- _GIVEN ENTRIES_:

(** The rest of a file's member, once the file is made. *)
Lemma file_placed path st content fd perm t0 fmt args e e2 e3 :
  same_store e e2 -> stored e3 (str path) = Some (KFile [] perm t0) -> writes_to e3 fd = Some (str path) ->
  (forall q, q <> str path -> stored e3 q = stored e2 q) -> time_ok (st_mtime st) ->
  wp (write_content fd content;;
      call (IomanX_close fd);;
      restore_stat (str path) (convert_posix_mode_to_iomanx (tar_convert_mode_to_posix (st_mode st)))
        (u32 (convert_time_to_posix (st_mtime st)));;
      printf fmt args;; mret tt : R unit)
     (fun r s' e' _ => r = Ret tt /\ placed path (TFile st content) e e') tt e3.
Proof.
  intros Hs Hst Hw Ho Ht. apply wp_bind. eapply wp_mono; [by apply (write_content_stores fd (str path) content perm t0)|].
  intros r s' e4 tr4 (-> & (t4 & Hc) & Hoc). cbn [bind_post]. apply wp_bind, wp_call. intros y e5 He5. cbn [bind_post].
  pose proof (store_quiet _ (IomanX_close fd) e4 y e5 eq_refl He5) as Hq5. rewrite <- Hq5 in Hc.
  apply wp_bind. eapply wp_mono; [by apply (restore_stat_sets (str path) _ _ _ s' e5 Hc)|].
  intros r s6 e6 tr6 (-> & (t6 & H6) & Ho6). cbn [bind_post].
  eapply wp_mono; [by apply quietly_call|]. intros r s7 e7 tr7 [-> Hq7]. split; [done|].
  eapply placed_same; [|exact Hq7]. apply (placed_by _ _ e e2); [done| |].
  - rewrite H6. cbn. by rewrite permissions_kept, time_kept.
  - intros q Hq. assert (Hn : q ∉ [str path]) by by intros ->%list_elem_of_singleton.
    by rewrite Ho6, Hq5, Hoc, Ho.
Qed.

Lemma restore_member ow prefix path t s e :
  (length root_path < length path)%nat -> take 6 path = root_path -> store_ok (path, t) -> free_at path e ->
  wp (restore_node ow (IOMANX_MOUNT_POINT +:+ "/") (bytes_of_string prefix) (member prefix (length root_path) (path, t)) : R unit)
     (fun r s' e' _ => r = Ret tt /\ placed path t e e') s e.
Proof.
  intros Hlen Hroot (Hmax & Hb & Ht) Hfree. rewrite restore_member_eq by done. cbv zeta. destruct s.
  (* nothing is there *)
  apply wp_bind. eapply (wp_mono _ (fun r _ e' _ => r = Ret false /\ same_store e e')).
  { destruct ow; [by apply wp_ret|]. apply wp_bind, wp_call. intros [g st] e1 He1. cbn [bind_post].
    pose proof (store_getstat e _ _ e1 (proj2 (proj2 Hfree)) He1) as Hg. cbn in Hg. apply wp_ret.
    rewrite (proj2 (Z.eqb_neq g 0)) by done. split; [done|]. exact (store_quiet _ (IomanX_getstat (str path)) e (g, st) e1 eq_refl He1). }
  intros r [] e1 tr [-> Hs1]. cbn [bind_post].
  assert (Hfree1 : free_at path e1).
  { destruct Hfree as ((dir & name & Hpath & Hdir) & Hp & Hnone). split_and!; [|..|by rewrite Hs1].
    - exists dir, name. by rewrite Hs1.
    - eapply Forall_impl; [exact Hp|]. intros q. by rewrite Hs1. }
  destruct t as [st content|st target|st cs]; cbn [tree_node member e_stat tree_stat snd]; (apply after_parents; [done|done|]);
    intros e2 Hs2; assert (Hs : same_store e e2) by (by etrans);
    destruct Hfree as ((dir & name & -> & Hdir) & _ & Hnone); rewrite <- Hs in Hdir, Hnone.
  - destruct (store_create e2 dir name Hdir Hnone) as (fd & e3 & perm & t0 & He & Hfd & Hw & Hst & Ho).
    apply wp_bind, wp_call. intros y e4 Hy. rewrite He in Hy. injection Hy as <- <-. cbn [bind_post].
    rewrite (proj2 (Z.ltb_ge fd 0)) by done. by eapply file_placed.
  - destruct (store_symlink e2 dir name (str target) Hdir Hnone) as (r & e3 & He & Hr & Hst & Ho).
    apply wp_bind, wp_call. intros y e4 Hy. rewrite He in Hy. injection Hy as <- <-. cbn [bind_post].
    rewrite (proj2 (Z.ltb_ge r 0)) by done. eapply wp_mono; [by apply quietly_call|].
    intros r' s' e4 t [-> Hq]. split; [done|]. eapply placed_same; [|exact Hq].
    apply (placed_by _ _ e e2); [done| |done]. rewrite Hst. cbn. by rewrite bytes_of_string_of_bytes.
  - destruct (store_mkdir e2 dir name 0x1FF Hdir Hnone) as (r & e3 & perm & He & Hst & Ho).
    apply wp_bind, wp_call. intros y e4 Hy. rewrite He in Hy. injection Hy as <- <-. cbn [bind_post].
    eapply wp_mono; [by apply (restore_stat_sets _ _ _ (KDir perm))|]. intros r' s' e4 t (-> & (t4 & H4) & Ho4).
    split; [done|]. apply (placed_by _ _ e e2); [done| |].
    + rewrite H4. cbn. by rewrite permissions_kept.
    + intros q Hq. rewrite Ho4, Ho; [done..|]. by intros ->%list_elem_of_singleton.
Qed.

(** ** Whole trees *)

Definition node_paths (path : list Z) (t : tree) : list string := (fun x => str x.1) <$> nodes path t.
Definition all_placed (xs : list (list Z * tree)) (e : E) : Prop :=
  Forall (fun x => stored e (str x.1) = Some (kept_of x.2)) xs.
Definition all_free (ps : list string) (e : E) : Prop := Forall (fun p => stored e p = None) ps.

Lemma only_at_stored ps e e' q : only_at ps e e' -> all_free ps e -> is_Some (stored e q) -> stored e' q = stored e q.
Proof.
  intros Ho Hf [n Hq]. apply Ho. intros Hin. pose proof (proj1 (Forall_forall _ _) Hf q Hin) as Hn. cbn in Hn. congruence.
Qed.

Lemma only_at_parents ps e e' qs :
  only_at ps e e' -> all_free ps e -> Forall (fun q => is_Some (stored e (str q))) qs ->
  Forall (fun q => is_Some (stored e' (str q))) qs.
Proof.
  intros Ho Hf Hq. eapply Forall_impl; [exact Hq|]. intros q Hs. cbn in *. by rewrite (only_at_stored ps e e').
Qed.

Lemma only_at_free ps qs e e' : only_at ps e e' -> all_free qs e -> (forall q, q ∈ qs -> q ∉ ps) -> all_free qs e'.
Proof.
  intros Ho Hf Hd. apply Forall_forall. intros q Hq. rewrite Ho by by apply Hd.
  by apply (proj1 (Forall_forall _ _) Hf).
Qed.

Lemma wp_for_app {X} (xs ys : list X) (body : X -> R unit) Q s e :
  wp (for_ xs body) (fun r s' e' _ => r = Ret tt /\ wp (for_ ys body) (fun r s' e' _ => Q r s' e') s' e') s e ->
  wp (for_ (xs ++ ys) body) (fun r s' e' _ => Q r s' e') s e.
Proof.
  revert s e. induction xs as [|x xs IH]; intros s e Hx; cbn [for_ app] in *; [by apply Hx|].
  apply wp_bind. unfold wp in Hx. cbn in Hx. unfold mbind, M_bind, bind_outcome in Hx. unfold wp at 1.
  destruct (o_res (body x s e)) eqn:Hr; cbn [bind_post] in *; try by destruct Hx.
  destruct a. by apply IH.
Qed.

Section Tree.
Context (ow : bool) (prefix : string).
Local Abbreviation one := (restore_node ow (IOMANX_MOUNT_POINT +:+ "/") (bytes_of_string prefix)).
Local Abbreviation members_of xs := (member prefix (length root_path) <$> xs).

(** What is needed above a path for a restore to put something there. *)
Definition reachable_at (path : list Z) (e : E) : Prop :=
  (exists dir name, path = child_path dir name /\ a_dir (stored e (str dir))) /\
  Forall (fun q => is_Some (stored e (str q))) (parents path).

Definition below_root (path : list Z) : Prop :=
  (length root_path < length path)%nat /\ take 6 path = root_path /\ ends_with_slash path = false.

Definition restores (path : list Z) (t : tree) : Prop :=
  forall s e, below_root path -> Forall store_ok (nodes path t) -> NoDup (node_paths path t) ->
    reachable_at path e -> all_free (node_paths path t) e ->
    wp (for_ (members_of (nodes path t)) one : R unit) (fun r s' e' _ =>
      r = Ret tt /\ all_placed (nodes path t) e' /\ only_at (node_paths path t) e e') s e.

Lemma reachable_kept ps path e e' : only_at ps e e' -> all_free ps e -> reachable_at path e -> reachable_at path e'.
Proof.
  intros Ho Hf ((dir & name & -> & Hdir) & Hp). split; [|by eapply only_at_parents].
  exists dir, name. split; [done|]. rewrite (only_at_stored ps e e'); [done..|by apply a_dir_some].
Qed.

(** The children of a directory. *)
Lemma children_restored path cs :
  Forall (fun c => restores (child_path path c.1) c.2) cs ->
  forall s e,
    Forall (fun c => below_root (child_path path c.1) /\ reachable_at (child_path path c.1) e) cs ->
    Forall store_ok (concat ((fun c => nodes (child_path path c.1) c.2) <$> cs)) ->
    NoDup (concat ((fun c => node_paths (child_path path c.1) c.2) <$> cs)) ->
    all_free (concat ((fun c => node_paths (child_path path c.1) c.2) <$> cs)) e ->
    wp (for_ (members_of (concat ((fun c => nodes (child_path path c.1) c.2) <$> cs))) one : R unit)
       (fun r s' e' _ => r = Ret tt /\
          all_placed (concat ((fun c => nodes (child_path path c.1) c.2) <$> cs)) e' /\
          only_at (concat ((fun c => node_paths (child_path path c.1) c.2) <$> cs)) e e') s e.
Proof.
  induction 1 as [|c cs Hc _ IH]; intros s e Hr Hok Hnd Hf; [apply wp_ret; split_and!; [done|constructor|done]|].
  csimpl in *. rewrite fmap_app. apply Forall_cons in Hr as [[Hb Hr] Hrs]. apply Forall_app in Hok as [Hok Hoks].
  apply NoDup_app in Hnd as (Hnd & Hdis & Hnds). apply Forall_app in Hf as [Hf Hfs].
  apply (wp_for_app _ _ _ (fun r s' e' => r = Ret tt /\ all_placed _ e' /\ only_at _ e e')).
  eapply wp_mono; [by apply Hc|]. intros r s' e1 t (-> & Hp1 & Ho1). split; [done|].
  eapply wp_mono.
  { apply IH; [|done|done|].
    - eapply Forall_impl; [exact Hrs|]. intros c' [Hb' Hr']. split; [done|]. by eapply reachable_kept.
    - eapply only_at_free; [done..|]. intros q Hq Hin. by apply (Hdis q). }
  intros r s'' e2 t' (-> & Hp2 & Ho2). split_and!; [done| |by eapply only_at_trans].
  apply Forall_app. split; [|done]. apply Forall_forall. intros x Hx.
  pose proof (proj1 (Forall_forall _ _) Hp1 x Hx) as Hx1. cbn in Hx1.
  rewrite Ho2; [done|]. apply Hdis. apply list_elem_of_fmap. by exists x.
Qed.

- _TASK ITEM_:
Search the data for "exists" and list every line in which it occurs.

- _SOLUTION TO THE EXERCISE_:
    - exists dir, name. by rewrite Hs1.
  (exists dir name, path = child_path dir name /\ a_dir (stored e (str dir))) /\
  exists dir, name. split; [done|]. rewrite (only_at_stored ps e e'); [done..|by apply a_dir_some].
  rewrite Ho2; [done|]. apply Hdis. apply list_elem_of_fmap. by exists x.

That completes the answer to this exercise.